I also know that I’m here today because people loved and supported me: a spectacular psychologist (who has opened me to the world), an Irish working horse (with a heart of gold), a contemporary Socrates (with infinite wisdom), and my ‘citrus.’ Find people that matter and find them a way into your life.
That greyness in life—depression tricks you into thinking that that’s all there is. But I swear, I swear there is more out there. Beyond the blinders there is a world out there, for all of us, that is brimming with potential, beauty, hope, and love. A world of some grey, and a whole lot of colour.
Tagged as dépression, Eating Disorders, hope, mental health, recovery, struggle.
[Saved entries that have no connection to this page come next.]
(* ===== verification/ContextProps.v ===== *)
(** * The agent context: theorems

    What writes do and what they never do: the frame of a record, contexts that are over,
    sensitive data, sub-agents, snapshots and the prompt budget. *)

From S2P Require Import Prelude RustStr F64 Json Provider Context.

Local Open Scope stdpp_scope.
Local Open Scope hive_scope.

(** Injectivity without simplifying the values. *)
Lemma Ok_inj {A E} (a b : A) : @Ok A E a = Ok b → a = b.
Proof. by intros [= ->]. Qed.

(** ** Records *)

Lemma upsert_find e rs : find_first (has_key (e_key e)) (upsert e rs) = Some e.
Proof.
  unfold upsert. assert (has_key (e_key e) e = true) as He by apply String.eqb_refl.
  induction rs as [|r rs IH]; simpl; [by rewrite He|].
  destruct (has_key (e_key e) r) eqn:E; simpl; [by rewrite He|].
  destruct (overwrite e rs); simpl in *; by rewrite E.
Qed.

Lemma upsert_find_ne e rs k :
  k ≠ e_key e → find_first (has_key k) (upsert e rs) = find_first (has_key k) rs.
Proof.
  intros Hk. unfold upsert.
  assert (has_key k e = false) as He by (apply String.eqb_neq; congruence).
  induction rs as [|r rs IH]; simpl; [by rewrite He|].
  destruct (has_key (e_key e) r) eqn:E; simpl.
  - apply String.eqb_eq in E. assert (has_key k r = false) as Hr.
    { apply String.eqb_neq. congruence. }
    by rewrite He, Hr.
  - destruct (overwrite e rs); simpl in *; destruct (has_key k r); auto.
Qed.

Lemma upsert_elem e rs x : x ∈ upsert e rs → x = e ∨ x ∈ rs.
Proof.
  unfold upsert. induction rs as [|r rs IH]; simpl; [set_solver|].
  destruct (has_key (e_key e) r); simpl; [set_solver|].
  destruct (overwrite e rs); simpl in *; set_solver.
Qed.

Lemma overwrite_keys e rs rs' : overwrite e rs = Some rs' → e_key <$> rs' = e_key <$> rs.
Proof.
  revert rs'. induction rs as [|r rs IH]; intros rs'; simpl; [done|].
  destruct (has_key (e_key e) r) eqn:E.
  - intros [= <-]. apply String.eqb_eq in E. csimpl. by rewrite E.
  - destruct (overwrite e rs) as [l|]; simpl; [|done]. intros [= <-]. csimpl. f_equal. by apply IH.
Qed.

Lemma overwrite_fresh e rs : overwrite e rs = None ↔ e_key e ∉ e_key <$> rs.
Proof.
  induction rs as [|r rs IH]; simpl; [set_solver|].
  unfold has_key. destruct (String.eqb_spec (e_key r) (e_key e)) as [->|Hne]; [set_solver|].
  rewrite not_elem_of_cons, <-IH. destruct (overwrite e rs); simpl; naive_solver.
Qed.

Lemma upsert_keys e rs :
  e_key <$> upsert e rs = if decide (e_key e ∈ e_key <$> rs) then e_key <$> rs else (e_key <$> rs) ++ [e_key e].
Proof.
  unfold upsert. destruct (overwrite e rs) as [l|] eqn:E; simpl.
  - rewrite (overwrite_keys _ _ _ E). rewrite decide_True; [done|].
    apply dec_stable. rewrite <-overwrite_fresh. congruence.
  - apply overwrite_fresh in E. by rewrite decide_False, fmap_app.
Qed.

(** An accepted write: the guards passed, and what changed. *)
Lemma set_record_ok now c cat key value source iteration c' :
  set_record now c cat key value source iteration = Ok c' →
  check_write_allowed c = Ok tt ∧ check_blacklist c cat = Ok tt ∧ check_sensitive_data key value = Ok tt ∧
  ∃ s log, categories c !! cat = Some s ∧
    c' = with_audit (audit_log c ++ log) (with_categories
      (<[cat := mkStore (upsert (mkEntry key value source now iteration) (s_records s)) (s_limit s)
                  (note_limit s)]> (categories c)) c) ∧
    Forall (λ r, ∃ ch, r = AuditChange ch) log.
Proof.
  unfold set_record. destruct (check_write_allowed c) as [[]|]; [|done]. cbn [result_bind].
  destruct (check_blacklist c cat) as [[]|]; [|done]. cbn [result_bind].
  destruct (check_sensitive_data key value) as [[]|]; [|done]. cbn [result_bind].
  destruct (categories c !! cat) as [s|]; [|done]. intros [= <-]. split_and!; [done..|].
  eexists s, _. split_and!; [done..|]. destruct (find_first _ _); repeat constructor. by eexists.
Qed.

(** A write is accepted exactly if the guards pass. *)
Lemma set_record_accepts now c cat key value source iteration s :
  categories c !! cat = Some s → check_write_allowed c = Ok tt → check_blacklist c cat = Ok tt →
  check_sensitive_data key value = Ok tt →
  ∃ c', set_record now c cat key value source iteration = Ok c'.
Proof. intros Hs H1 H2 H3. unfold set_record. rewrite H1, H2, H3. cbn [result_bind]. rewrite Hs. by eexists. Qed.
Posted in anxiety, depression, distress, eating disorders, happiness, hope, lived experience, recovery, symptoms, treatment.
Posted on 24 Oct 2013
On Oct 25th 2013 at 12:38
Thank you for sharing your inspiring story
On Oct 27th 2013 at 10:30
Thank you.
On Oct 30th 2013 at 13:04
Thank you BTC – very well written because it’s clearly authentic and authenticity is one of the hardest qualities to exhibit with words. Your sentiments and experiences are something that many can relate to but few would be as able to bring to life and share, at least not at this level. Keep having dreams B, but just as importantly, keep acting to bring them to life – that is, to bring them to the rest of us. We’ll be waiting for them.
On Nov 4th 2013 at 07:05
I will, I will — I promise! Thank you for your lovely comment.
On Nov 26th 2013 at 14:57
Your text is enlightening.Like you,I suffered from eating disorders when I was a teenager. My father was abusive. I was studying in a College. I was very shy and eating in the cafeteria was a burden. I also suffered from severe depression who became chronic. Your text gives me hope. You did a lot of great experiences! For my part, I sometimes find happiness in small things. Your story is inspiring.
On Nov 28th 2013 at 21:58
Thank you. I’m very happy that you can find inspiration in what I wrote, and I hope that you are recovering from your experiences. Continue to find happiness in small things!